Learning Objectives

List the organizing principles of life and relate them to the currently described domains of life.

* extract energy from environment
* replicate their genetic information in the same manner when reproducing
* have a fundamental set of genes that share structural similarites
* evolve through gradual changes in genetic info

Evaluate scientific data to support or refute a hypothesis.

observations → questions → experimentation to test a prediction → experimentation can falsify a hypothesis but cannot prove a hypothesis

What is discovery based scientific enquiry?

analye data to find a new hypothese and theories

What is hypothesis driven scientific enquiry?

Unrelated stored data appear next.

Lemma ledger_step_grows d d' : ledger_step d d' -> rows_grow d d'.
Proof.
  intros Hstep. destruct Hstep; match goal with E : _ = Ok _ |- _ => rename E into H end.
  - unfold claim_order_intent in H. inv_ok. cbv zeta in *. inv_ok.
    destruct (get_order c d); inv_ok; simplify_eq; [done|].
    split; cbn; [|done]. rewrite dom_insert_L. set_solver.
  - unfold mark_order_submitting in H. inv_ok.
    apply rows_grow_eq; by eapply update_where_grows.
  - unfold record_order_submission in H. inv_ok.
    apply rows_grow_eq; by eapply update_where_grows.
  - unfold mark_order_unknown in H. inv_ok. apply rows_grow_eq; by eapply update_where_grows.
  - unfold update_broker_order_status in H. inv_ok.
    apply rows_grow_eq; by eapply update_where_grows.
  - apply apply_broker_fill_Ok in H as (o & _ & _ & [(_ & -> & _)|(_ & _ & _ & f & o' & -> & _)]);
      [done|]. split; cbn; rewrite dom_insert_L; set_solver.
  - unfold open_live_position in H. inv_ok.
    destruct (t_live_positions d !! pid); inv_ok; simplify_eq; [done|].
    destruct (signal_taken sid d); inv_ok; by simplify_eq.
  - unfold close_live_position in H. inv_ok. cbv zeta in *.
    destruct (t_live_positions d !! pid); inv_ok; simplify_eq; [|done].
    destruct (is_open _); inv_ok; by simplify_eq.
  - unfold materialize_order_fills in H. do 5 (apply bind_Ok in H as ([] & _ & H)).
    destruct (get_order _ d); [|done]. apply apply_fills_orders in H as [E1 E2].
    apply rows_grow_eq; congruence.
Qed.

Lemma ledger_steps_grow d d' : rtc ledger_step d d' -> rows_grow d d'.
Proof.
  induction 1 as [|d1 d2 d3 H _ [IH1 IH2]]; [done|].
  apply ledger_step_grows in H as [H1 H2]. split; set_solver.
Qed.

(** After a materialisation nothing of the order is left to apply. *)
Lemma materialize_pending_nil c t r clock d n d' :
  ledger_ok d -> materialize_order_fills c t r clock d = Ok (n, d') -> pending_fills c d' = [].
Proof.
  intros Hd H1. apply (materialize_effect _ _ _ _ _ _ _ Hd) in H1 as (Hd' & Hn & Hf & Ha & _).
  unfold pending_fills, list_broker_fills. rewrite Hf. fold (list_broker_fills c d).
  destruct (List.filter _ _) as [|f l] eqn:E; [done|]. exfalso.
  assert (Hin : In f (f :: l)) by (by left). rewrite <- E in Hin.
  apply filter_In in Hin as [Hin Hun]. unfold unmaterialized in Hun.
  destruct (t_fill_applications d' !! bf_fill_id f) eqn:Hl; [done|].
  apply not_elem_of_dom in Hl. apply Hl. rewrite Ha.
  destruct (decide (bf_fill_id f ∈ dom (t_fill_applications d))) as [Hi|Hi]; [set_solver|].
  apply elem_of_union_l, elem_of_list_to_set, list_elem_of_fmap. exists f. split; [done|].
  apply list_elem_of_In, filter_In. split; [done|]. unfold unmaterialized.
  apply not_elem_of_dom in Hi. by rewrite Hi.
Qed.

(** ** Properties *)

(** C19: every database reachable from a fresh one by the ledger's write methods
    is well formed: orders stay within 0 <= filled <= requested with a valid
    status and side, every fill and application refers to an existing row of
    the same symbol and side, open positions are positive, and no two positions
    share a signal. *)
Theorem reachable_ledger_ok d :
  rtc ledger_step (init_schema empty_db) d -> ledger_ok d.
Proof.
  intros H. assert (Hg : forall d0, rtc ledger_step d0 d -> ledger_ok d0 -> ledger_ok d).
  { induction 1; eauto using ledger_step_ok. }
  apply (Hg _ H), empty_ledger_ok.
Qed.

(** C20: a client order id is claimed at most once: after a successful claim,
    and whatever the ledger does next, no later claim of the same id succeeds
    or changes the database. *)
Theorem claim_order_intent_at_most_once c s sym side q p at_ clock d d1 d2
    s' sym' side' q' p' at' clock' b d3 :
  claim_order_intent c s sym side q p at_ clock d = Ok (true, d1) ->
  rtc ledger_step d1 d2 ->
  claim_order_intent c s' sym' side' q' p' at' clock' d2 = Ok (b, d3) ->
  b = false /\ d3 = d2.
Proof.
  intros H1 Hs H2.
  assert (Hin : c ∈ dom (t_broker_orders d1)).
  { unfold claim_order_intent in H1. inv_ok. cbv zeta in *. inv_ok.
    destruct (get_order c d); inv_ok; simplify_eq. cbn. rewrite dom_insert_L. set_solver. }
  apply ledger_steps_grow in Hs as [Hs _].
  assert (Hc : c ∈ dom (t_broker_orders d2)) by set_solver. apply elem_of_dom in Hc as [o Hc].
  unfold claim_order_intent in H2. inv_ok. cbv zeta in *. inv_ok.
  unfold get_order in *. rewrite Hc in *. by inv_ok; simplify_eq.
Qed.

(** C21: a fill id counts at most once: after it has been applied, and whatever
    the ledger does next, applying it again reports a duplicate and leaves
    every table as it was, or is refused. *)
Theorem apply_broker_fill_at_most_once a clock d d1 d2 a' clock' b d3 :
  apply_broker_fill a clock d = Ok (true, d1) ->
  rtc ledger_step d1 d2 ->
  fl_fill_id a' = fl_fill_id a ->
  apply_broker_fill a' clock' d2 = Ok (b, d3) ->
  b = false /\ d3 = d2.
Proof.
  intros H1 Hs Hid H2.
  apply apply_broker_fill_Ok in H1 as (o & _ & _ & [(? & _)|(_ & _ & _ & f & o' & -> & _)]); [done|].
  apply ledger_steps_grow in Hs as [_ Hs]. cbn in Hs. rewrite dom_insert_L in Hs.
  assert (Hf : fl_fill_id a ∈ dom (t_broker_fills d2)) by set_solver.
  apply elem_of_dom in Hf as [f' Hf].
  apply apply_broker_fill_Ok in H2 as (o2 & _ & _ & [(-> & -> & _)|(_ & Hn & _)]); [done|].
  rewrite Hid, Hf in Hn. done.
Qed.

(** Fact: an accepted fill moves its order forward by exactly its quantity, never
    past the requested quantity, and the order is FILLED exactly when the two
    are equal. *)
Theorem apply_broker_fill_rolls_forward a clock d d' o :
  apply_broker_fill a clock d = Ok (true, d') ->
  get_order (fl_client_order_id a) d = Some o ->
  exists o', get_order (fl_client_order_id a) d' = Some o' /\
    bo_filled_qty o' = bo_filled_qty o + fl_quantity a /\
    bo_filled_qty o' <= bo_requested_qty o' /\
    (bo_status o' = "FILLED" <-> bo_filled_qty o' = bo_requested_qty o') /\
    (is_Some (bo_completed_at o') <-> bo_filled_qty o' = bo_requested_qty o').
Proof.
  intros H Ho. apply apply_broker_fill_Ok in H as (o1 & Hg & Hq & [(? & _)|(_ & _ & Hle & f & o' & -> & H)]);
    [done|]. rewrite Ho in Hg. injection Hg as <-. destruct H as (_ & _ & _ & _ & _ & Ho').
  exists o'. split; [unfold get_order; rewrite orders_put; apply lookup_insert_eq|].
  rewrite Ho'. cbn. destruct (Z.eqb_spec (bo_filled_qty o + fl_quantity a) (bo_requested_qty o));
    split_and!; try done; try lia; split; intros; try done; try (by eexists); by destruct H.
Qed.

(** C17: materialisation is exactly-once: a call that succeeds applies every
    pending fill of the order, and any later call for it applies none and
    changes nothing. *)
Theorem materialize_order_fills_exactly_once c t r clock t' r' clock' d n d' n' d'' :
  ledger_ok d ->
  materialize_order_fills c t r clock d = Ok (n, d') ->
  materialize_order_fills c t' r' clock' d' = Ok (n', d'') ->
  n = Z.of_nat (length (pending_fills c d)) /\ n' = 0 /\ d'' = d'.
Proof.
  intros Hd H1 H2. pose proof (materialize_pending_nil _ _ _ _ _ _ _ Hd H1) as Hnone.
  apply (materialize_effect _ _ _ _ _ _ _ Hd) in H1 as (_ & Hn & _). split; [done|].
  unfold materialize_order_fills in H2. do 5 (apply bind_Ok in H2 as ([] & _ & H2)).
  destruct (get_order c d'); [|done]. rewrite Hnone in H2. cbn in H2. by injection H2 as <- <-.
Qed.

emphasizing formulating and testingnew hypotheses based on observations

What are atoms?

small subdivisions of an element that retains the properties of the element

What is a molecule?

two or more atoms together

What causes Van Der Waals interactions?

movement between electrons which results in small temporary dipoles; tend to be very weak

What causes hydrophobic interactions?

two or more nonpolar molecules when they're in polar environments 

What are and what causes ionic bonds?

results from bonds between ions with opposite charges and different electronegativites

What are and what causes covalent bonds?

atoms share electrons to attain stable electron configuration, electronegativites cannot be too disimilar, typically very strong, determines properties of a molecule

What are and what causes hydrogen bonds?

slightly positive hydrogen with a slightly negative oxygen or nitrogen (bonded covalently)

Understand the energy conversions that occur during biochemical changes.

* Kinetic energy= energy of movement
* Potential energy= stored energy
* Energy conversions governed by law of thermodynamics:

1st law: energy cannot be created or destroyed

2nd law: when energy transformation occurs, there is increase in entropy.....some energy also becomes unavailable to do work

Describe the relationship between chemical bonds and energy.

Difference in bond energy and entropy change results in delta G that is either positive or negative and determines total energy change

* if deltaG is negative the reaction releases energy (exergonic ex: hydrolysis)
* if deltaG is positive the reaction requires energy to occur (endergonic ex: condensation)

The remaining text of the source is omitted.